I am trying to unload a CSV file from Snowflake where only non-null values are quoted and enclosed in double quotes.

Here is my table

|BizName        |BizOwner      |
|----------+-------------------|
| "NiceOne" LLC | Robert       |
| GoodRX        |              |
| MaxLift       | Brian        |
| P,N and B     | Jane         |
+----------+--------------------

Here is my desired output -

"""NiceOne"" LLC","Robert","GoodRX",,"Maxift","Brian","P,N and B","Jane"

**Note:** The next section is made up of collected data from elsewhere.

(** A unit of a linear category carries a factor. *)
Lemma linear_unit_factor category unit :
  In category categories -> category <> "Temperature" ->
  In unit (units category) ->
  exists f, factor category unit = Some f.
Proof.
  intros Hc Hlinear Hu. vm_compute in Hc.
  repeat (destruct Hc as [<-|Hc]; [vm_compute in Hu|]); [..|done].
  all: try congruence.
  all: repeat (destruct Hu as [<-|Hu]; [|]); try done.
  all: eexists; vm_compute; reflexivity.
Qed.

(** C1. [convert_units(100, "J", "eV", "Energy")] is
    [100 * 1.60218e-19 / 1], about 1.6e-17 and not about 6.2415e20;
    that value is what the opposite direction, eV to J, returns. *)
Theorem convert_100_J_eV :
  convert_units 100 "J" "eV" "Energy" = Return (Some 1.6021799999999999e-17%float)
  /\ convert_units 100 "eV" "J" "Energy" = Return (Some 6.2414959617521134e+20%float).
Proof. split; vm_compute; reflexivity. Qed.

(** C2. A category that is not a key of the registry makes
    [convert_units] raise [KeyError]: only "Temperature" is looked up
    under [try], and it is a key. *)
Theorem convert_units_unknown_category value from_unit to_unit category :
  ~ In category categories ->
  convert_units value from_unit to_unit category = Raise (KeyError category).
Proof.
  intros Hc. unfold convert_units.
  destruct (String.eqb_spec category "Temperature") as [->|_].
  - exfalso. apply Hc. vm_compute. tauto.
  - unfold categories, unit_conversions in Hc.
    unfold unit_conversions at 1. cbn [getitem mbind py_bind].
    rewrite (dict_get_None _ _ Hc). reflexivity.
Qed.

Lemma convert_units_unknown_category_witness :
  ~ In "Volume" categories
  /\ convert_units 1 "m" "m" "Volume" = Raise (KeyError "Volume").
Proof.
  assert (H : ~ In "Volume" categories) by (vm_compute; intuition congruence).
  split; [exact H | exact (convert_units_unknown_category 1 "m" "m" "Volume" H)].
Defined.

(** ** Rounding *)

Lemma round_decimal x ndigits r :
  PyFloat.round x ndigits = Return r ->
  PyFloat.decimal ndigits r \/ (r = x /\ PyFloat.finite x = false).
Proof.
  unfold PyFloat.round, PyFloat.finite, PyFloat.decimal.
  destruct (Prim2SF x) as [s|s| |s m e] eqn:Hx; intros Hr.
  - left. exists s, 0%Z. injection Hr as <-.
    rewrite <- (SF2Prim_Prim2SF x), Hx. reflexivity.
  - right. injection Hr as <-. done.
  - right. injection Hr as <-. done.
  - left. cbv zeta in Hr.
    match type of Hr with
    | context [PyFloat.nearest s ?k ?d] =>
        exists s, k; destruct (PyFloat.nearest s k d); congruence
    end.
Qed.

(** C3, amended. A successful Temperature conversion returns
    [round(raw, 6)] for the unrounded result
    [raw = from_base(to_base(value))] of the two units' functions, hence
    the double nearest to a multiple of 1e-6 (or [raw] itself when it is
    infinite or a nan). A successful conversion in any other category
    returns the quotient [value * factor(to_unit) / factor(from_unit)]
    as the float division leaves it. *)
Theorem conversion_result_rounding :
  (forall value from_unit to_unit r,
      convert_units value from_unit to_unit "Temperature" = Return (Some r) ->
      exists to_base from_base,
        scale from_unit "to_base" = Some to_base
        /\ scale to_unit "from_base" = Some from_base
        /\ PyFloat.round (from_base (to_base value)) 6 = Return r
        /\ (PyFloat.decimal 6 r \/ PyFloat.finite r = false))
  /\ (forall value from_unit to_unit category r,
         category <> "Temperature" ->
         convert_units value from_unit to_unit category = Return (Some r) ->
         exists f_from f_to,
           factor category from_unit = Some f_from
           /\ factor category to_unit = Some f_to
           /\ r = (value * f_to / f_from)%float).
Proof.
  split.
  - intros value from_unit to_unit r.
    unfold convert_units. change ("Temperature" =? "Temperature")%string with true.
    cbv iota. intros H.
    assert (Hround : forall raw,
               try_except (r0 ← PyFloat.round raw 6; Return (Some r0))
                          is_KeyError (Return None) = Return (Some r) ->
               PyFloat.round raw 6 = Return r
               /\ (PyFloat.decimal 6 r \/ PyFloat.finite r = false)).
    { intros raw Hraw. destruct (PyFloat.round raw 6) as [r0|e] eqn:Hr0.
      - cbn in Hraw. injection Hraw as ->. split; [done|].
        destruct (round_decimal _ _ _ Hr0) as [?|[-> ?]]; auto.
      - destruct e; discriminate. }
    revert H. split_eqb; try discriminate; intros H; apply Hround in H.
    all: eexists _, _; (split; [reflexivity | split; [reflexivity | exact H]]).
  - intros value from_unit to_unit category r Hlinear.
    unfold convert_units.
    destruct (String.eqb_spec category "Temperature") as [->|_]; [done|].
    split_eqb; try discriminate.
    all: intros H; vm_compute in H; injection H as <-.
    all: eexists _, _; split; [vm_compute; reflexivity|];
         (split; [vm_compute; reflexivity|]); reflexivity.
Qed.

Here are 2 examples of formats I have tried

I have tried using the below format, which wraps null values in quotes

create or replace file format formatA
    COMPRESSION = GZIP
    RECORD_DELIMITER = ','
    SKIP_HEADER = 1
    FIELD_DELIMITER =  NONE
    FILE_EXTENSION = 'csv'
    ESCAPE =  NONE
    ESCAPE_UNENCLOSED_FIELD = NONE 
    FIELD_OPTIONALLY_ENCLOSED_BY = '"'
    NULL_IF = ( '','NULL' , 'null' , '""' )
    EMPTY_FIELD_AS_NULL = TRUE
    copy into @mytablestage from mytable FILE_FORMAT = ( FORMAT_NAME = 'formatA' ) ON_ERROR = CONTINUE

I have tried the below format, which wraps nothing in quotes

create or replace file format formatB
    COMPRESSION = GZIP
    RECORD_DELIMITER = ','
    SKIP_HEADER = 1
    FIELD_DELIMITER =  NONE
    FILE_EXTENSION = 'csv'
    ESCAPE =  NONE
    ESCAPE_UNENCLOSED_FIELD = NONE 
    NULL_IF = ( '','NULL' , 'null' , '""' )
    EMPTY_FIELD_AS_NULL = TRUE
copy into @mytablestage from mytable FILE_FORMAT = ( FORMAT_NAME = 'formatB' ) ON_ERROR = CONTINUE
2

2 Answers

0
votes

Looking at the desired output, the field delimiter, and record delimiter can not be the same to differentiate between rows and fields. Choose a different record delimiter and FIELD_OPTIONALLY_ENCLOSED_BY = '"' with NULL_IF = ( '','NULL' , 'null' , '""' )should give you the desired output.

0
votes

You can use the second option specified in the Snowflake documentation:

https://docs.snowflake.com/en/user-guide/data-unload-considerations.html

You can specify FIELD_OPTIONALLY_ENCLOSED_BY=NONE and EMPTY_FIELD_AS_NULL = FALSE in which case you'd need to provide a value to be used for NULLs (NULL_IF=('NULL')

"Leave string fields unenclosed by setting the FIELD_OPTIONALLY_ENCLOSED_BY option to NONE (default), and set the EMPTY_FIELD_AS_NULL value to FALSE to unload empty strings as empty fields.

If you choose this option, make sure to specify a replacement string for NULL data using the NULL_IF option, to distinguish NULL values from empty strings in the output file. If you later choose to load data from the output files, you will specify the same NULL_IF value to identify the NULL values in the data files."

I did something similar and my query looked like the following:

COPY INTO @~/unload/table FROM (
SELECT * FROM table
)
FILE_FORMAT = (TYPE = 'CSV' COMPRESSION = 'GZIP' 
FIELD_DELIMITER = '\u0001' 
EMPTY_FIELD_AS_NULL = FALSE 
FIELD_OPTIONALLY_ENCLOSED_BY = NONE    
NULL_IF=('NULL')) 
OVERWRITE = TRUE;

This saved me the annoying part of having to process the file additionally to get rid of the enclosing quotes.